When collecting and analyzing data is difficult, the solution is not to stop collecting data. It's to collect more data, and try harder.
Education researchers have been collecting and analyzing data since at least 1970. Most people agree that the NAEP has the best overall data. http://nces.ed.gov/nationsrepo... There are other more specialized studies.
Diane Ravitch https://en.wikipedia.org/wiki/... studied the data when she was an assistant secretary of education and a conservative writing editorials for the Wall Street Journal. She believed that standardized testing could tell you which teachers were good and bad, and she was trying to figure out how to do it. She finally gave up, and admitted she was wrong. It can't be done. The data was able to give broad, general trends among large populations, like black students vs. white students, or wealthy students vs. poor students, but it couldn't identify which schools were good or bad, and it definitely couldn't tell you which teachers were good or bad.

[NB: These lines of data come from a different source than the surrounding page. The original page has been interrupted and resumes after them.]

Lemma written_transport tr extra : wf_transport tr → tr_extra tr = text_of ∘ JObject <$> extra →
  (∀ fields, extra = Some fields → extra_writable fields) →
  parseTransport (Some (doc_of (json_of_transport tr extra))) = Ok tr.
Proof.
  intros Hwf Hx Hw. unfold parseTransport.
  destruct Hwf as [|ty path host Hty ? ?|service mode authority ? Hm|path host mode extra' ? ? Hm _|ty Hne Hk].
  - unfold json_of_transport. cbn [doc_of]. simpl fmap. by rewrite typed_object by (done || other_keys).
  - assert (ty ≠ ""%string ∧ ty ≠ TransportTCP) as [Hn1 Hn2] by (by destruct Hty as [->| ->]).
    assert (String.eqb ty TransportWebSocket || String.eqb ty TransportHTTPUpgrade = true) as He
      by (by destruct Hty as [->| ->]).
    unfold json_of_transport. cbn [tr_type]. rewrite He. cbn [doc_of]. simpl fmap.
    rewrite typed_object by (done || other_keys). rewrite (eqb_ne _ _ Hn2), He.
    unfold parseHTTPTransport. simpl. by rewrite !set_nonempty_some.
  - unfold json_of_transport. cbn [doc_of]. simpl fmap. rewrite typed_object by (done || other_keys). simpl.
    unfold parseGRPCTransport. simpl.
    rewrite !elem_of_cons, elem_of_nil in Hm.
    destruct_or! Hm; try done; subst mode; by rewrite !set_nonempty_some.
  - rewrite !elem_of_cons, elem_of_nil in Hm. simpl in Hx. subst extra'.
    destruct extra as [fields|].
    + destruct (Hw fields) as [Hj _]; [done|].
      unfold json_of_transport. cbn [doc_of]. simpl fmap. rewrite typed_object by (done || other_keys). simpl.
      unfold parseXHTTPTransport. simpl. cbn [doc_of] in Hj. rewrite !set_nonempty_some by done.
      destruct_or! Hm; try done; subst mode; simpl; rewrite ?set_nonempty_some by done; simpl; by rewrite Hj.
    + unfold json_of_transport. cbn [doc_of]. simpl fmap. rewrite typed_object by (done || other_keys). simpl.
      unfold parseXHTTPTransport. simpl.
      destruct_or! Hm; try done; subst mode; by rewrite !set_nonempty_some.
  - unfold known_transports in Hk. rewrite !not_elem_of_cons in Hk. destruct Hk as (H1 & H2 & H3 & H4 & H5 & _).
    unfold json_of_transport. cbn [tr_type plain_transport]. rewrite !eqb_ne by done. cbn [orb doc_of]. simpl fmap.
    rewrite typed_object by (done || other_keys). by rewrite !eqb_ne.
Qed.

Ravitch (and every other education researcher) said that the main factor that predicted student test scores was family income. It wiped out everything else.
Further, I'd much rather have guesses based on some data, than guesses based on nothing.
That's not the way statistics works. If you have statistically invalid data, that's not "some data," that's noise. If you base hiring and firing decisions based on noise, you have unfair, arbitrary firings.
Here's an example:
http://www.nytimes.com/2011/03...
On Education
Evaluating New York Teachers, Perhaps the Numbers Do Lie
By MICHAEL WINERIP
March 6, 2011A new New York City middle school teacher was doing a great job, in the opinion of her principal and everyone else, working 10-hour days, her students were getting good grades, and admission to the specialized science high schools. As the article explains, she was a good teacher in every way that you could judge a teacher.
Yet, according to a New York City high-stakes test algorithm, her students didn't improve enough from one year to the next, and they placed her in the bottom 7% of teachers. So the principal couldn't hire her again the following year, as she wanted to. However, the confidence interval of that 7% was 0 to 52%. So she could have been in the top half. Any statistician will tell you that this 7% is meaningless. I read medical studies all day, and if the confidence interval is that wide, you say that there's no correlation. Not some correlation. No correlation.
The problem this teacher had was that she was teaching a class of good students. Good students already have high grades, in the high 90s. Once your grades are at the top of the scale, you have nowhere to improve. So the best teachers, with the best students, were getting the worst rankings because their students didn't improve enough on the tests. Teachers all over the country were complaining about this. The test people really don't have an answer.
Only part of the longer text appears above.